|Female genital mutilation and skilled birth attendance among women in sub-Saharan Africa|
||Abdul-Aziz Seidu, Richard Gyan Aboagye, Barbara Sakyi, Collins Adu, Edward Kwabena Ameyaw, Joycelyn Boatemaa Affum and Bright Opoku Ahinkorah
||BMC Women's Health, Volume 22, issue 26, DOI:https://doi.org/10.1186/s12905-021-01578-w
Female genital cutting (FGC)
Multiple African Countries
There is evidence that women who have had their genitals cut suffer substantial difficulties during and/or after childbirth, including the need for a caesarean section, an episiotomy, an extended hospital stay, post-partum bleeding, and maternal fatalities. Whether or not women in sub-Saharan Africa who have undergone female genital mutilation utilize the services of skilled birth attendants during childbirth is unknown. Hence, we examined the association between female genital mutilation and skilled birth attendance in sub-Saharan Africa.

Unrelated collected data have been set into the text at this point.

Lemma recovered_infos i info :
  unions file_info_of ∅ sorted_files !! i = Some info <->
    exists nf h, active !! i = Some nf /\ disk !! i = Some h /\ info = mkFileInfo (nf_up1 nf) (nf_up2 nf) (fh_file_meta h).
Proof using Hactive.
  assert (Hone : forall file info, file ∈ sorted_files -> file_info_of file !! i = Some info ->
    exists h, active !! i = Some file /\ disk !! i = Some h /\ info = mkFileInfo (nf_up1 file) (nf_up2 file) (fh_file_meta h)).
  { intros file info' Hf%sorted_files_elem Hi. unfold file_info_of in Hi. destruct (disk !! nf_id file) as [h|] eqn:Eh; [|by rewrite lookup_empty in Hi].
    apply lookup_singleton_Some in Hi as [E <-]. rewrite E in *. eauto. }
  split.
  - intros [(file & Hf & Hi)|Hi]%unions_some; [|by rewrite lookup_empty in Hi]. exists file. by apply Hone.
  - intros (nf & h & Hi & Hh & ->). destruct (ao_file _ Hactive i nf Hi) as [Enf _].
    apply (unions_in _ _ _ _ _ nf); [|apply sorted_files_elem; by rewrite Enf|].
    + intros file info' Hf Hinfo. destruct (Hone file info' Hf Hinfo) as (h' & Hi' & Hh' & ->). congruence.
    + unfold file_info_of. rewrite Enf, Hh. by apply lookup_singleton_eq.
Qed.

Lemma recovered_deallocs i l :
  unions file_deallocs ∅ sorted_files !! i = Some l <->
    exists h, is_Some (active !! i) /\ disk !! i = Some h /\ l = fh_dealloc_pages h /\ l <> [].
Proof using Hactive.
  assert (Hone : forall file l, file ∈ sorted_files -> file_deallocs file !! i = Some l ->
    exists h, is_Some (active !! i) /\ disk !! i = Some h /\ l = fh_dealloc_pages h /\ l <> []).
  { intros file l' Hf%sorted_files_elem Hi. unfold file_deallocs in Hi. destruct (disk !! nf_id file) as [h|] eqn:Eh; [|by rewrite lookup_empty in Hi].
    case_bool_decide; [by rewrite lookup_empty in Hi|]. apply lookup_singleton_Some in Hi as [E <-]. rewrite E in *. eauto 10. }
  split.
  - intros [(file & Hf & Hi)|Hi]%unions_some; [|by rewrite lookup_empty in Hi]. by eapply Hone.
  - intros (h & [nf Hi] & Hh & -> & Hne). destruct (ao_file _ Hactive i nf Hi) as [Enf _].
    apply (unions_in _ _ _ _ _ nf); [|apply sorted_files_elem; by rewrite Enf|].
    + intros file l' Hf Hl. destruct (Hone file l' Hf Hl) as (h' & _ & Hh' & -> & _). congruence.
    + unfold file_deallocs. rewrite Enf, Hh, bool_decide_false by done. by apply lookup_singleton_eq.
Qed.

Lemma recovered_tables addr id : (addr, id) ∈ concat (file_tables <$> sorted_files) <-> maps_page active id addr.
Proof using Hactive.
  assert (Hcat : forall {A} (x : A) ls, x ∈ concat ls <-> exists l, l ∈ ls /\ x ∈ l).
  { intros A x ls. rewrite list_elem_of_In, in_concat. setoid_rewrite list_elem_of_In. done. }
  rewrite Hcat. split.
  - intros (l & (file & -> & Hf%sorted_files_elem)%list_elem_of_fmap & Hin). unfold file_tables in Hin.
    destruct (disk !! nf_id file) as [h|] eqn:Eh; [|by apply not_elem_of_nil in Hin].
    apply Hcat in Hin as (t & ([g t'] & -> & Hg%elem_of_map_to_list)%list_elem_of_fmap & Hin). exists (nf_id file), h, g, t'. eauto.
  - intros (i & h & g & t & [nf Hi] & Hh & Hg & Hin). destruct (ao_file _ Hactive i nf Hi) as [Enf _].
    exists (file_tables nf). split; [apply list_elem_of_fmap; exists nf; split; [done|apply sorted_files_elem; by rewrite Enf]|].
    unfold file_tables. rewrite Enf, Hh. apply Hcat. exists t. split; [|done]. apply list_elem_of_fmap. exists (g, t).
    split; [done|]. by apply elem_of_map_to_list.
Qed.

(** The pages of the active files, as they are before the deallocations are replayed. *)
Lemma all_pages_repr : let G := unions file_groups ∅ sorted_files in groups_repr G (all_pages G).
Proof using Hactive.
  intros G g. unfold all_pages. rewrite lookup_fmap. destruct (G !! g) as [pg|] eqn:Eg; [|constructor]. constructor.
  apply recovered_groups in Eg as (m & (i & h & [nf Hi] & Hh & Hm) & ->).
  destruct (ao_file _ Hactive i nf Hi) as (_ & h' & Hh' & Hok & _). assert (h' = h) as -> by congruence.
  eapply new_group_repr, ho_groups; done.
Qed.
Lemma all_pages_at g a h :
  active_at (all_pages (unions file_groups ∅ sorted_files)) g a = Some h <->
    exists m pm, holds_group active g m /\ pgm_page_meta_map m !! a = Some pm /\ pm_handle pm = h.
Proof using Hactive.
  unfold active_at, all_pages. rewrite lookup_fmap. split.
  - destruct (unions file_groups ∅ sorted_files !! g) as [pg|] eqn:Eg; [|done].
    apply recovered_groups in Eg as (m & Hm & ->). cbn. rewrite lookup_fmap, fmap_Some.
    intros (pm & Hpm & ->). eauto.
  - intros (m & pm & Hm & Hpm & <-). assert (unions file_groups ∅ sorted_files !! g = Some (page_group_new m)) as ->.
    { apply recovered_groups. eauto. }
    cbn. rewrite lookup_fmap. cbn in Hpm. by rewrite Hpm.
Qed.

Lemma files_all_present : files_present (unions file_groups ∅ sorted_files) (unions file_info_of ∅ sorted_files).
Proof using Hactive.
  intros g pg (m & (i & h & [nf Hi] & Hh & Hm) & ->)%recovered_groups. cbn.
  destruct (ao_file _ Hactive i nf Hi) as (_ & h' & Hh' & Hok & _). assert (h' = h) as -> by congruence.
  rewrite (gm_file _ _ _ (ho_groups _ _ Hok _ _ Hm)). eexists. apply recovered_infos. eauto 10.
Qed.

Lemma entries_ok : Forall entry_ok (concat (file_tables <$> sorted_files)).
Proof using Hactive.
  apply Forall_forall. intros [addr id] (i & h & g & t & [nf Hi] & Hh & Ht & Hin)%recovered_tables.
  destruct (ao_file _ Hactive i nf Hi) as (_ & h' & Hh' & _ & He). assert (h' = h) as -> by congruence.
  rewrite Forall_forall in He. apply He. apply list_elem_of_In, in_concat. exists t. split; [|by apply list_elem_of_In].
  apply list_elem_of_In, list_elem_of_fmap. exists (g, t). split; [done|]. by apply elem_of_map_to_list.
Qed.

The data for this study were compiled from 10 sub-Saharan African countries’ most recent Demographic and Health Surveys. In the end, we looked at 57,994 women between the ages of 15 and 49. The association between female genital mutilation and skilled birth attendance was investigated using both fixed and random effects models.

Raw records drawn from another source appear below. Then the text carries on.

Lemma compact_end_version : version_inv P (st_disk s) files' (next_version v delta) (C ∪ A).
Proof using Hinv Hci.
  pose proof (si_version _ _ _ _ Hinv) as Hv. rewrite compact_end_files. split.
  - apply Hci.
  - intros g. cbn. rewrite !lookup_union. pose proof (ci_groups _ _ _ _ _ _ Hci g) as HC. pose proof (vi_groups _ _ _ _ _ Hv g) as HA.
    destruct HC, HA; cbn; by constructor.
  - apply map_filter_id. intros g act [Hg|[_ Hg]]%lookup_union_Some_raw.
    + rewrite <- (ci_nonempty _ _ _ _ _ _ Hci) in Hg. by apply nonempty_lookup in Hg as [_ ?].
    + rewrite <- (vi_nonempty _ _ _ _ _ Hv) in Hg. by apply nonempty_lookup in Hg as [_ ?].
  - intros addr id Ha. unfold active_at. destruct (C !! addr_group addr) as [act|] eqn:Hg.
    + rewrite (lookup_union_Some_l _ _ _ _ Hg). cbn. by eapply (ci_live _ _ _ _ _ _ Hci).
    + rewrite lookup_union_r by done. by apply (vi_live _ _ _ _ _ Hv addr id).
  - intros i. change (v_files (next_version v delta)) with (dv_file_infos delta). rewrite compact_end_infos, compacted_files_lookup, compact_end_id.
    case_decide; [done|]. case_decide; [done|]. apply Hv.
  - intros i info h. change (v_files (next_version v delta)) with (dv_file_infos delta). rewrite compact_end_infos.
    case_decide as Ei; [|case_decide; [done|apply Hv]]. subst i. intros [= <-]. rewrite (ci_file _ _ _ _ _ _ Hci). intros [= <-]. apply Hci.
  - intros g pg [Hg|[Hg0 Hg]]%lookup_union_Some_raw; unfold group_home; rewrite compacted_files_lookup, compact_end_id.
    + destruct (ci_home _ _ _ _ _ _ Hci g pg Hg) as [-> (mh & Hmh & Hs)]. rewrite decide_True by done. split; [done|]. exists hc, mh. split; [apply Hci|done].
    + destruct (vi_home _ _ _ _ _ Hv g pg Hg) as [Hfile (h & mh & Hh & Hrest)]. case_decide as Ei.
      { rewrite Ei in Hfile. fold files in Hfile. unfold files in Hfile. rewrite (ci_fresh _ _ _ _ _ _ Hci) in Hfile. by destruct Hfile. }
      case_decide as Hvi; [|split; [done|eauto]]. apply (ci_covers _ _ _ _ _ _ Hci g pg Hg) in Hvi as [? ?]. cbn in Hg0. congruence.
Qed.

Lemma compacted_inv versions :
  owner_install delta (st_versions s) = Ok versions ->
  store_inv P (mkStore versions (st_log s ++ [make_compact_version_edit (cp_info c) (cp_victims c)]) (st_disk s)
    (st_next_file_id s) None) (next_version v delta) (C ∪ A).
Proof using Hinv Hci Ec.
  intros Einst. rewrite (install_current _ v) in Einst by apply Hinv. injection Einst as <-.
  assert (Hgone : forall i, i <> cp_file c -> i ∈ cp_victims c \/ files !! i = None -> files' !! i = None).
  { intros i Hne Hi. rewrite compact_end_files, compacted_files_lookup, compact_end_id, decide_False by done. case_decide; [done|]. by destruct Hi. }
  split; cbn [st_versions st_log st_disk st_next_file_id st_compaction]; fold files'.
  - by rewrite last_snoc.
  - apply compact_end_version.
  - apply (si_bounds _ _ _ _ Hinv).
  - intros i. rewrite compact_end_files, compacted_files_lookup, compact_end_id. case_decide; [subst; intros _; apply Hci|]. case_decide; [by intros [??]|]. apply Hinv.
  - intros i [Hi|Hi]%obsoleted_app.
    + split; [by apply Hci|]. split; [|done]. apply Hgone; [intros ->; by apply Hci in Hi|by left].
    + destruct (si_obsoleted _ _ _ _ Hinv i Hi) as (Hlt & En & Hne). split; [done|]. split; [|done]. apply Hgone; [by apply Hne|by right].
  - intros w i Hw Hi. apply elem_of_app in Hw as [Hw|Hw%list_elem_of_singleton].
    + destruct (si_chain _ _ _ _ Hinv w i Hw Hi) as (? & ? & En & Hne). split_and!; [done..| |done]. apply Hgone; [by apply Hne|by right].
    + subst w. change (i ∈ cp_victims c) in Hi. assert (i <> cp_file c) by (intros ->; by apply Hci in Hi).
      split_and!; [by apply Hci| |apply Hgone; auto|done]. change (dv_file_infos delta !! i = None). by rewrite compact_end_infos, decide_False, decide_True.
  - done.
Qed.
End compact_end.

Female genital mutilation and skilled birth attendance were found to be prevalent in 68.8% and 58.5% of women in sub-Saharan Africa, respectively. Women with a history of female genital mutilation had reduced odds of using skilled birth attendance (aOR?=?0.91, 95% CI?=?0.86–0.96) than those who had not been circumcised. In Ethiopia, Guinea, Liberia, Kenya, Nigeria, Senegal, and Togo, women with female genital mutilation had reduced odds of having a trained delivery attendant compared to women in Burkina Faso.
This study shed light on the link between female genital mutilation and skilled birth attendance among sub-Saharan African women. The study's findings provide relevant information to government agencies dealing with gender, children, and social protection, allowing them to design specific interventions to prevent female genital mutilation, which is linked to non-use of skilled birth attendance. Also, health education which focuses on childbearing women and their partners are necessary in enhancing awareness about the significance of skilled birth attendance and the health consequences of female genital mutilation.